An IRS levy involves the seizure of an individual’s property or funds to satisfy an unpaid tax debt. It is one of the final collection actions taken by the IRS. A levy can be placed on a bank account, retirement account, or even your wages.

Removing a Levy from Wages

If the IRS has placed a levy on your wages, you can have it removed by making arrangements to pay the tax debt. The levy also may be automatically released if the statute of limitations on your debt expires. The statute of limitations is typically ten years from the date the IRS assesses your balance.

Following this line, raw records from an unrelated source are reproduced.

Lemma running_under_way past t :
  reach past t → t_phase t = Phase.Running ∨ t_phase t = Phase.Cleaned → under_way past.
Proof.
  intros H Hp. rewrite (reached_phase _ _ _ _ _ _ H) in Hp. unfold phase_of in Hp.
  destruct past as [|turn past]; [destruct refuse_only; naive_solver|].
  pose proof (reached_first _ _ _ _ _ _ H ltac:(done)) as Hf. unfold under_way.
  destruct (occurs Kind.Refused (turn :: past)) eqn:Er, (occurs Kind.Terminal (turn :: past)) eqn:Et; cbn [orb] in Hp;
    [naive_solver..|]. by rewrite Hf.
Qed.

Lemma cleaned_occurs past t :
  reach past t → under_way past → bool_decide (t_phase t = Phase.Cleaned) = occurs Kind.CleanupRecorded past.
Proof. intros H Hu. rewrite (under_way_phase past t H Hu). by destruct (occurs _ past). Qed.

Lemma outstanding_decided past t :
  reach past t → bool_decide (t_outstanding t ≠ None) = negb (bool_decide (outstanding_of past = None)).
Proof. intros H. rewrite (reached_outstanding _ _ _ _ _ _ H). by destruct (outstanding_of past). Qed.
(* ===== verification/I05Client.v ===== *)
(** * The broker's side of the gate channel ([host-enforcement/crates/broker/src/i05_client.rs])

    One gate generation's channel from the broker's side: the lockstep, the request builders, and the checks on each
    gate answer.  A method that changes the client returns the new one. *)

From S2P Require Import Prelude Contracts Sha256 Json Schema Frame SchemaOrder I02.
Module Client.

Definition I05_FRAME_VERSION : string := "planeon.internal.effect-gate-frame/v3".
Definition BROKER_TO_GATE : string := "BROKER_TO_GATE".
Definition GATE_TO_BROKER : string := "GATE_TO_BROKER".

Module Operation.
Inductive t := GenerationStatus | BindExecution | ArmAction | ActionOutcome | CloseGeneration.
#[global] Instance t_eq_dec : EqDecision t.
Proof. solve_decision. Defined.
Definition wire (o : t) : string :=
  match o with
  | GenerationStatus => "GENERATION_STATUS"
  | BindExecution => "BIND_EXECUTION"
  | ArmAction => "ARM_ACTION"
  | ActionOutcome => "ACTION_OUTCOME"
  | CloseGeneration => "CLOSE_GENERATION"
  end.
End Operation.

Module CloseReason.
Inductive t :=
| NormalDrain | Revocation | Expiry | PeerFailure | StorageFailure | ObservationFailure | ReconciliationRequired.
#[global] Instance t_eq_dec : EqDecision t.
Proof. solve_decision. Defined.
Definition wire (r : t) : string :=
  match r with
  | NormalDrain => "NORMAL_DRAIN"
  | Revocation => "REVOCATION"
  | Expiry => "EXPIRY"
  | PeerFailure => "PEER_FAILURE"
  | StorageFailure => "STORAGE_FAILURE"
  | ObservationFailure => "OBSERVATION_FAILURE"
  | ReconciliationRequired => "RECONCILIATION_REQUIRED"
  end.
Definition from_wire (name : string) : option t :=
  match name with
  | "NORMAL_DRAIN" => Some NormalDrain
  | "REVOCATION" => Some Revocation
  | "EXPIRY" => Some Expiry
  | "PEER_FAILURE" => Some PeerFailure
  | "STORAGE_FAILURE" => Some StorageFailure
  | "OBSERVATION_FAILURE" => Some ObservationFailure
  | "RECONCILIATION_REQUIRED" => Some ReconciliationRequired
  | _ => None
  end.
End CloseReason.

Record Bind := mkBind {
  b_execution_id : string;
  b_binding_digest : string;
  b_reservation_digest : string;
  b_run_nonce : string;
  b_case_id : string;
  b_request_digest : string;
  b_dispatch_generation : string;
  b_server_certificate_digest : string;
  b_worker_pid : Z;
  b_worker_start_ticks : Z;
  b_peer_qualification_digest : string;
}.

Module ChannelEnd.
Inductive t :=
| Form | Schema | Opening | Outstanding | Request (error : FrameError) | Unsolicited | Frame (error : FrameError)
| Direction | Sequence | Chain | Generation | Challenge | Operation | Answer | Ended.
End ChannelEnd.

Record Pending := mkPending {
  p_operation : Operation.t;
  p_sequence : Z;
  p_execution_id : option string;
  p_action_id : option Z;
}.
Record Response := mkResponse { r_operation : Operation.t; r_sequence : Z; r_payload : Value }.

Definition is_refused (r : Response) : bool := bool_decide (I02.text (r_payload r) "result" = Some "REFUSED").
Definition bind_refusal (r : Response) : option I02.BindRefusal.t :=
  if negb (bool_decide (r_operation r = Operation.BindExecution)) || negb (is_refused r) then None
  else let* reason := I02.text (r_payload r) "reason" in I02.BindRefusal.from_wire reason.

Record I05Client := mkClient {
  cl_schema : Schema;
  cl_generation : string;
  cl_challenge : string;
  cl_next_sequence : Z;
  cl_last_digest : string;
  cl_pending : option Pending;
  cl_opened : bool;
  cl_over : bool;
}.

Definition with_over over c :=
  mkClient (cl_schema c) (cl_generation c) (cl_challenge c) (cl_next_sequence c) (cl_last_digest c) (cl_pending c)
    (cl_opened c) over.
Definition with_sent digest pending c :=
  mkClient (cl_schema c) (cl_generation c) (cl_challenge c) (cl_next_sequence c) digest (Some pending) true (cl_over c).
Definition with_answer digest sequence c :=
  mkClient (cl_schema c) (cl_generation c) (cl_challenge c) sequence digest None (cl_opened c) (cl_over c).

Definition open (generation challenge : string) : result I05Client ChannelEnd.t :=
  if negb (I02.is_hex64 generation) || negb (I02.is_hex64 challenge) then Err ChannelEnd.Form
  else
    match i05_v3_schema with
    | Err _ => Err ChannelEnd.Schema
    | Ok schema => Ok (mkClient schema generation challenge 1 I02.ZERO_DIGEST None false false)
    end.

Definition is_over (c : I05Client) : bool := cl_over c.
Definition awaiting (c : I05Client) : option Operation.t := p_operation <$> cl_pending c.

Definition end_ {T} (c : I05Client) (end_ : ChannelEnd.t) : I05Client * result T ChannelEnd.t := (with_over true c, Err end_).

Definition envelope (c : I05Client) (sequence : Z) (operation : Operation.t) (payload : Value) : Value :=
  VObject (I02.inserts
    [("schemaVersion", value_str I05_FRAME_VERSION); ("generation", value_str (cl_generation c));
     ("challenge", value_str (cl_challenge c)); ("sequence", value_int sequence);
     ("previousDigest", value_str (cl_last_digest c)); ("direction", value_str BROKER_TO_GATE);
     ("operation", value_str (Operation.wire operation)); ("payload", payload)] []).

Definition request (c : I05Client) (operation : Operation.t) (payload : list (string * Value))
    (execution_id : option string) (action_id : option Z) : I05Client * result (list Z) ChannelEnd.t :=
  if cl_over c then (c, Err ChannelEnd.Ended)
  else if bool_decide (cl_pending c ≠ None) then end_ c ChannelEnd.Outstanding
  else if negb (cl_opened c) && negb (bool_decide (operation = Operation.GenerationStatus)) then end_ c ChannelEnd.Opening
  else
    let sequence := cl_next_sequence c in
    match canonical (envelope c sequence operation (VObject (I02.inserts payload []))) with
    | Err _ => end_ c (ChannelEnd.Request F06)
    | Ok raw =>
        match decode_frame (Bytes raw) (cl_schema c) with
        | Err code => end_ c (ChannelEnd.Request code)
        | Ok _ => (with_sent (prefixed raw) (mkPending operation sequence execution_id action_id) c, Ok raw)
        end
    end.

Definition generation_status (c : I05Client) := request c Operation.GenerationStatus [] None None.
Definition bind_execution (c : I05Client) (bind : Bind) :=
  request c Operation.BindExecution
    [("executionId", value_str (b_execution_id bind)); ("bindingDigest", value_str (b_binding_digest bind));
     ("reservationDigest", value_str (b_reservation_digest bind)); ("runNonce", value_str (b_run_nonce bind));
     ("caseId", value_str (b_case_id bind)); ("requestDigest", value_str (b_request_digest bind));
     ("dispatchGeneration", value_str (b_dispatch_generation bind));
     ("serverCertificateDigest", value_str (b_server_certificate_digest bind));
     ("workerPid", value_int (b_worker_pid bind)); ("workerStartTicks", value_int (b_worker_start_ticks bind));
     ("peerQualificationDigest", value_str (b_peer_qualification_digest bind))]
    (Some (b_execution_id bind)) None.
Definition arm_action (c : I05Client) (execution_id : string) (action_id : Z) (verb : I02.Verb.t)
    (manifest_digest request_template_digest : string) (recorded_uid : option string) :=
  request c Operation.ArmAction
    [("executionId", value_str execution_id); ("actionId", value_int action_id); ("verb", value_str (I02.Verb.wire verb));
     ("manifestDigest", value_str manifest_digest); ("requestTemplateDigest", value_str request_template_digest);
     ("recordedUid", match recorded_uid with Some uid => value_str uid | None => VNull end)]
    (Some execution_id) (Some action_id).
Definition action_outcome (c : I05Client) (execution_id : string) (action_id : Z) :=
  request c Operation.ActionOutcome [("executionId", value_str execution_id); ("actionId", value_int action_id)]
    (Some execution_id) (Some action_id).
Definition close_generation (c : I05Client) (reason : CloseReason.t) :=
  request c Operation.CloseGeneration [("reason", value_str (CloseReason.wire reason))] None None.

(** Whether an OK answer repeats its request's execution id and action id where it carries them. *)
Definition answers (pending : Pending) (payload : Value) : bool :=
  if negb (bool_decide (I02.text payload "result" = Some "OK")) then true
  else
    match p_execution_id pending, value_get payload "executionId" with
    | Some expected, Some _ => bool_decide (I02.text payload "executionId" = Some expected)
    | _, _ => true
    end
    && match p_action_id pending, value_get payload "actionId" with
       | Some expected, Some _ => bool_decide (I02.integer payload "actionId" = Some expected)
       | _, _ => true
       end.

(** [I05Client::check]; an error changes nothing. *)
Definition check_answer (c : I05Client) (raw : list Z) : result (I05Client * Response) ChannelEnd.t :=
  match cl_pending c with
  | None => Err ChannelEnd.Unsolicited
  | Some pending =>
      match decode_frame (Bytes raw) (cl_schema c) with
      | Err error => Err (ChannelEnd.Frame error)
      | Ok frame =>
          if negb (bool_decide (I02.text frame "direction" = Some GATE_TO_BROKER)) then Err ChannelEnd.Direction
          else
            let? sequence := result_of_option (i64_try_from (p_sequence pending + 1)) ChannelEnd.Sequence in
            if negb (bool_decide (I02.integer frame "sequence" = Some sequence)) then Err ChannelEnd.Sequence
            else if negb (bool_decide (I02.text frame "previousDigest" = Some (cl_last_digest c))) then Err ChannelEnd.Chain
            else if negb (bool_decide (I02.text frame "generation" = Some (cl_generation c))) then Err ChannelEnd.Generation
            else if negb (bool_decide (I02.text frame "challenge" = Some (cl_challenge c))) then Err ChannelEnd.Challenge
            else if negb (bool_decide (I02.text frame "operation" = Some (Operation.wire (p_operation pending))))
            then Err ChannelEnd.Operation
            else
              let? payload := result_of_option (value_get frame "payload") (ChannelEnd.Frame F00) in
              if negb (answers pending payload) then Err ChannelEnd.Answer
              else
                Ok (with_answer (prefixed raw) (sat_add_i64 sequence 1) c, mkResponse (p_operation pending) sequence payload)
      end
  end.

Definition receive (c : I05Client) (raw : list Z) : I05Client * result Response ChannelEnd.t :=
  if cl_over c then (c, Err ChannelEnd.Ended)
  else
    match check_answer c raw with
    | Ok (c, response) => (c, Ok response)
    | Err end_ => (with_over true c, Err end_)
    end.

End Client.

You can request a Collection Due Process hearing within 30-days of the date on your levy notice. The IRS will not proceed with a levy until this hearing has concluded.

When a taxpayer’s wages are going to be levied, the IRS contacts the individual’s employer. Employers get at least one pay period after receiving Form 668-W, Notice of Levy on Wages, Salary and Other Income before they begin taking funds from the employee’s wages to send to the IRS. During this period, the taxpayer is encouraged to contact the IRS to resolve his or her tax issue.

Removing a Levy from Bank Account

If the IRS puts a levy on your checking or savings account, your bank is required to hold the amount for 21 days. During this period, any issues about the ownership of the account can be resolved. After the 21-day period, the bank sends the levied funds to the IRS.

If the levy on your wages or bank account is causing you financial difficulties, you may be able to get it corrected. You can speak to an IRS agent on the phone number included on your collection notice to discuss your options.

You can typically request a payment plan to resolve your tax debt over time. The fastest way, however, is to pay the balance in full.